The cut of a diamond is comprised of five main elements. The largest surface located on the top of the stone is called the “table”. The crown is the uppermost section of the diamond that connects the table to the diamond’s girdle. The girdle forms the widest edge of the diamond and connects the crown to the pavilion. The next section, the pavilion, is the tapered area of the diamond that connects the girdle to the culet. The last element of the diamond is also the smallest. The culet is located at the bottom of the diamond and its size can play an important role in the quality of the stone.
Light effects diamonds in three distinct ways. They include:
- Reflection – This is the term used for light that enters any facet of the diamond and is reflected up through the top or table facet.
- Refraction – Remaining rays of light that enter the diamond and proceeds to bounce off of other walls is called refracted light.
- Dispersion – Dispersion causes the light that exits the diamond to show itself as a variety of colors. while light can exit the diamond in several different facets, Reflected light that exits through the top facet of the stone, or its table, is known as its “fire”.
A diamond’s brilliance and the fire it emits will depend on the its cut. Cuts, facets and other measurements of a diamond are determined in millimeters. The depth of a diamond is measured from the top of the facet to the tip of the culet. Its depth percentage is based on the ratio of the diamond’s total depth compared to its width.
The table of a diamond is also measured in millimeters. The width of the table and how it compares to the width of the entire stone is called the table percentage. The measurements of a diamond are used to determine its symmetry as well as the quality and precision of its cut. As the top, uppermost section of the diamond, the table will set the stage for every other fact that is cut.

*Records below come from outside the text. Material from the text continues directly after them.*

(** X5. A 503 from the listing endpoint never yields [error]: when phase
    1 is inconclusive and the message read off the body is text, the
    verdict is [loading], with detail [loading_model] if the message
    contains "loading" in any letter case, and with detail [503: ]
    followed by the first 100 characters of the message otherwise. *)
Theorem phase2_503_is_loading w c s hp base st resp msg :
  run (resolve_base_url w c hp) = (Ret base, []) ->
  get_settings w = Ret st ->
  health_inconclusive w base ->
  http_client w (models_request base (api_key_of st)) = Ret resp ->
  status_code resp = 503 ->
  models_503_msg resp = VStr msg ->
  run (check_model_readiness w c s hp)
  = (Ret (if PyStr.contains "loading" (PyStr.lower msg)
          then loading "loading_model"
          else loading ("503: " ++ PyStr.take 100 msg)),
     [health_request base; models_request base (api_key_of st)]).
Proof.
  intros Hb Hs H1 H H5 Hm. rewrite (check_after_resolution _ _ _ _ _ Hb).
  erewrite probe_phase2_returned; eauto.
  exact (phase2_503 _ _ _ s [health_request base] _ _ H H5 (models_503_text _ _ Hm)).
Qed.

Lemma phase2_503_is_loading_witness :
  run (check_model_readiness
         (listing_world
            (json_response 503 "{'error': {'message': 'Model is LOADING'}}"
               (VDict [("error", VDict [("message", VStr "Model is LOADING")])])))
         "vllm-model-7" "llama" None)
  = (Ret (loading "loading_model"),
     [health_request "http://vllm-model-7:8000";
      models_request "http://vllm-model-7:8000" "dev-internal-token"]).
Proof.
  refine (phase2_503_is_loading
            (listing_world
               (json_response 503 "{'error': {'message': 'Model is LOADING'}}"
                  (VDict [("error", VDict [("message", VStr "Model is LOADING")])])))
            "vllm-model-7" "llama" None "http://vllm-model-7:8000" (mkSettings None)
            (mkResponse 503 "{'error': {'message': 'Model is LOADING'}}"
               (Ret (VDict [("error", VDict [("message", VStr "Model is LOADING")])])))
            "Model is LOADING" eq_refl eq_refl _ eq_refl eq_refl eq_refl).
  unfold health_inconclusive. simpl. split; discriminate.
Defined.

(** X6. When phase 1 is inconclusive and the listing request fails in
    transport, the verdict is [loading]: detail [models_timeout] for a
    timeout, [connection_refused] for a connection error; the generation
    request is not sent. *)
Theorem phase2_transport_failure w c s hp base st e :
  run (resolve_base_url w c hp) = (Ret base, []) ->
  get_settings w = Ret st ->
  health_inconclusive w base ->
  http_client w (models_request base (api_key_of st)) = Raise e ->
  (exc_cls e = TimeoutException ->
   run (check_model_readiness w c s hp)
   = (Ret (loading "models_timeout"),
      [health_request base; models_request base (api_key_of st)])) /\
  (exc_cls e = ConnectError ->
   run (check_model_readiness w c s hp)
   = (Ret (loading "connection_refused"),
      [health_request base; models_request base (api_key_of st)])).
Proof.
  intros Hb Hs H1 H. rewrite (check_after_resolution _ _ _ _ _ Hb).
  split; intros Hc; erewrite probe_phase2_returned; eauto;
    rewrite (phase2_exception _ _ _ _ _ _ H), Hc; reflexivity.
Qed.

Lemma phase2_transport_failure_witness :
  run (check_model_readiness
         (listing_world (Raise (mkExc TimeoutException "timed out")))
         "vllm-model-7" "llama" None)
  = (Ret (loading "models_timeout"),
     [health_request "http://vllm-model-7:8000";
      models_request "http://vllm-model-7:8000" "dev-internal-token"]).
Proof.
  refine (proj1 (phase2_transport_failure
                   (listing_world (Raise (mkExc TimeoutException "timed out")))
                   "vllm-model-7" "llama" None "http://vllm-model-7:8000" (mkSettings None)
                   (mkExc TimeoutException "timed out") eq_refl eq_refl _ eq_refl) eq_refl).
  unfold health_inconclusive. simpl. split; discriminate.
Defined.

(** ** Settings, addresses and credentials *)

Lemma readiness_escalation_log w c s hp base st :
  run (resolve_base_url w c hp) = (Ret base, []) ->
  get_settings w = Ret st ->
  snd (run (check_model_readiness w c s hp)) = [health_request base] \/
  snd (run (check_model_readiness w c s hp))
  = [health_request base; models_request base (api_key_of st)] \/
  snd (run (check_model_readiness w c s hp))
  = [health_request base; models_request base (api_key_of st);
     generation_request base (api_key_of st) s].
Proof.
  intros Hb Hs. rewrite (proj1 (check_guard _ _ s _ _ Hb)).
  destruct (probe_cases w base s st Hs)
    as [(r1 & _ & _ & Hp)|[(r2 & _ & _ & _ & Hp)|(_ & _ & Hp)]]; rewrite Hp.
  - left. reflexivity.
  - right. left. reflexivity.
  - right. right. apply phase3_log.
Qed.

(** X7. When the settings cannot be loaded, the backend is not contacted
    at all: no request is sent, and the failure is answered by the outer
    guard, with status [error] and the first 200 characters of the
    failure's text unless the failure is a timeout or connection error. *)
Theorem settings_failure_sends_nothing w c s hp base e :
  run (resolve_base_url w c hp) = (Ret base, []) ->
  get_settings w = Raise e ->
  ~ transient e ->
  run (check_model_readiness w c s hp) = (Ret (error (PyStr.take 200 (exc_str e))), []).
Proof.
  intros Hb Hs Ht. rewrite (check_after_resolution _ _ _ _ _ Hb).
  rewrite (probe_settings_failure _ _ _ _ Hs). unfold transient in Ht.
  destruct (exc_cls e); try reflexivity; exfalso; apply Ht; auto.
Qed.

Lemma settings_failure_sends_nothing_witness :
  run (check_model_readiness
         (mkWorld (fun _ => Ret tt)
                  (Raise (mkExc Exception "1 validation error for Settings"))
                  (serving []))
         "vllm-model-7" "llama" None)
  = (Ret (error (PyStr.take 200 "1 validation error for Settings")), []).
Proof.
  apply (settings_failure_sends_nothing
           (mkWorld (fun _ => Ret tt)
                    (Raise (mkExc Exception "1 validation error for Settings"))
                    (serving []))
           "vllm-model-7" "llama" None "http://vllm-model-7:8000"
           (mkExc Exception "1 validation error for Settings")).
  - reflexivity.
  - reflexivity.
  - intros [H|H]; discriminate H.
Defined.

(** X8. The container name and the fallback port matter only through the
    base address chosen from them: two calls that choose the same
    address behave alike.  In particular the fallback port is ignored
    whenever the container name resolves. *)
Theorem readiness_depends_on_address_only w c c' s hp hp' base :
  run (resolve_base_url w c hp) = (Ret base, []) ->
  run (resolve_base_url w c' hp') = (Ret base, []) ->
  run (check_model_readiness w c s hp) = run (check_model_readiness w c' s hp').
Proof.
  intros H H'. rewrite (check_after_resolution _ _ _ _ _ H).
  rewrite (check_after_resolution _ _ _ _ _ H'). reflexivity.
Qed.

Lemma readiness_depends_on_address_only_witness :
  run (check_model_readiness (bridge_world []) "vllm-model-7" "llama" (Some 8001))
  = run (check_model_readiness (bridge_world []) "vllm-model-7" "llama" None).
Proof.
  apply (readiness_depends_on_address_only
           (bridge_world []) "vllm-model-7" "vllm-model-7" "llama" (Some 8001) None
           "http://vllm-model-7:8000"); reflexivity.
Defined.

Lemma api_key_nonempty st : api_key_of st <> "".
Proof.
  unfold api_key_of. destruct (INTERNAL_VLLM_API_KEY st) as [k|]; [|discriminate].
  destruct (String.eqb k "") eqn:E; [discriminate|]. apply String.eqb_neq, E.
Qed.

(** X9. Credentials on the wire: the health request carries no header;
    every other request of the check carries [Authorization: Bearer k]
    with a nonempty [k], the configured key when one is set and
    nonempty, and [dev-internal-token] otherwise. *)
Theorem readiness_credentials w c s hp base st req :
  run (resolve_base_url w c hp) = (Ret base, []) ->
  get_settings w = Ret st ->
  In req (snd (run (check_model_readiness w c s hp))) ->
  (req = health_request base /\ req_headers req = []) \/
  (exists k,
      In ("Authorization", "Bearer " ++ k) (req_headers req) /\
      k <> "" /\
      (forall configured,
          INTERNAL_VLLM_API_KEY st = Some configured -> configured <> "" ->
          k = configured) /\
      (INTERNAL_VLLM_API_KEY st = None \/ INTERNAL_VLLM_API_KEY st = Some "" ->
       k = "dev-internal-token")).
Proof.
  intros Hb Hs Hin.
  assert (Hk : exists k,
             k = api_key_of st /\ k <> "" /\
             (forall configured,
                 INTERNAL_VLLM_API_KEY st = Some configured -> configured <> "" ->
                 k = configured) /\
             (INTERNAL_VLLM_API_KEY st = None \/ INTERNAL_VLLM_API_KEY st = Some "" ->
              k = "dev-internal-token")).
  { exists (api_key_of st). split; [reflexivity|]. split; [apply api_key_nonempty|].
    unfold api_key_of. split.
    - intros k -> Hne. apply String.eqb_neq in Hne. rewrite Hne. reflexivity.
    - intros [-> | ->]; reflexivity. }
  destruct Hk as (k & -> & Hk).
  destruct (readiness_escalation_log w c s hp base st Hb Hs) as [H|[H|H]];
    rewrite H in Hin; simpl in Hin;
    repeat match goal with
           | H : _ \/ _ |- _ => destruct H as [<-|H]
           | H : False |- _ => destruct H
           end;
    first [ left; split; reflexivity
          | right; exists (api_key_of st); split; [simpl; auto|exact Hk] ].
Qed.

Lemma readiness_credentials_witness :
  (models_request "http://127.0.0.1:8000" "dev-internal-token"
   = health_request "http://127.0.0.1:8000" /\
   req_headers (models_request "http://127.0.0.1:8000" "dev-internal-token") = []) \/
  (exists k,
      In ("Authorization", "Bearer " ++ k)
         (req_headers (models_request "http://127.0.0.1:8000" "dev-internal-token")) /\
      k <> "" /\
      (forall configured,
          INTERNAL_VLLM_API_KEY (mkSettings None) = Some configured -> configured <> "" ->
          k = configured) /\
      (INTERNAL_VLLM_API_KEY (mkSettings None) = None \/
       INTERNAL_VLLM_API_KEY (mkSettings None) = Some "" ->
       k = "dev-internal-token")).
Proof.
  apply (readiness_credentials stalled_world "vllm-model-7" "llama" None
                               "http://127.0.0.1:8000" (mkSettings None)).
  - reflexivity.
  - reflexivity.
  - right. left. reflexivity.
Defined.

(** ** The listing verdict in full *)

Lemma models_200_empty_iff resp s :
  models_200 resp s = loading "models_list_empty" <-> empty_listing resp.
Proof.
  unfold empty_listing, models_200. split.
  - destruct (json resp) as [data|e]; [|discriminate]. cbn [rbind].
    destruct data as [| | | | | |entries]; try discriminate.
    cbn [Py.get_default rbind]. fold (entry_or "data" entries (VList [])).
    intros H. exists entries. split; [reflexivity|].
    destruct (entry_or "data" entries (VList [])) as [| | | |t|items|d];
      try discriminate.
    + destruct t as [|ch t]; [auto|]. discriminate.
    + destruct items as [|m items]; [auto|].
      cbn [Py.iter rbind Py.truthy negb] in H.
      destruct (find_model s (m :: items)) as [[]|]; discriminate.
    + destruct d as [|kv d]; [auto|]. discriminate.
  - intros (entries & Hj & Hd). rewrite Hj. cbn [rbind Py.get_default].
    fold (entry_or "data" entries (VList [])).
    destruct Hd as [-> |[-> | ->]]; reflexivity.
Qed.

(** X10. The verdict of a 200 listing in full: when phase 1 is
    inconclusive and the listing endpoint answers 200, the check answers
    [loading] with detail [models_list_empty] exactly when the body is
    an object whose [data] is missing or an empty list, object or
    string; in every other case, whatever the body, it answers [ready]. *)
Theorem listing_200_verdict w c s hp base st resp :
  run (resolve_base_url w c hp) = (Ret base, []) ->
  get_settings w = Ret st ->
  health_inconclusive w base ->
  http_client w (models_request base (api_key_of st)) = Ret resp ->
  status_code resp = 200 ->
  (empty_listing resp ->
   run (check_model_readiness w c s hp)
   = (Ret (loading "models_list_empty"),
      [health_request base; models_request base (api_key_of st)])) /\
  (~ empty_listing resp ->
   run (check_model_readiness w c s hp)
   = (Ret ready, [health_request base; models_request base (api_key_of st)])).
Proof.
  intros Hb Hs H1 H H2.
  rewrite (check_models_200 _ _ _ _ _ _ _ Hb Hs H1 H H2). split.
  - intros He. apply (models_200_empty_iff resp s) in He. rewrite He. reflexivity.
  - intros Hn. destruct (models_200_status resp s) as [-> | Hl]; [reflexivity|].
    exfalso. apply Hn. apply (models_200_empty_iff resp s), Hl.
Qed.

The three major cuts are shallow, ideal and deep. A shallow cut allows for less distance between the girdle and culet, while a deep cut allows for much more length between the two. An ideal cut is of average angle and gives the diamond a more symmetrical, balanced appearance. The type of cut used is often determined by the shape of the rough stone.
The “make” of a diamond is determined by every facet of a diamond’s cut, clarity and quality. Diamonds that exhibit exceptional brilliance and fire are considered to be “super ideal”. With less than 5 percent of loose diamonds meeting these standards, they are extremely rare and difficult to purchase in Boca Raton or other areas known for exceptional diamonds.
Diamonds that have a good “make” are still very beautiful and can have exhibit a high level of brilliance and fire. These are ideal for individuals who are looking to purchase engagement rings or bridal sets and still remain within their budget. Diamonds that range from good to very good, are quite similar with very good diamonds emitting slightly more light and a modest amount of fire and brilliance.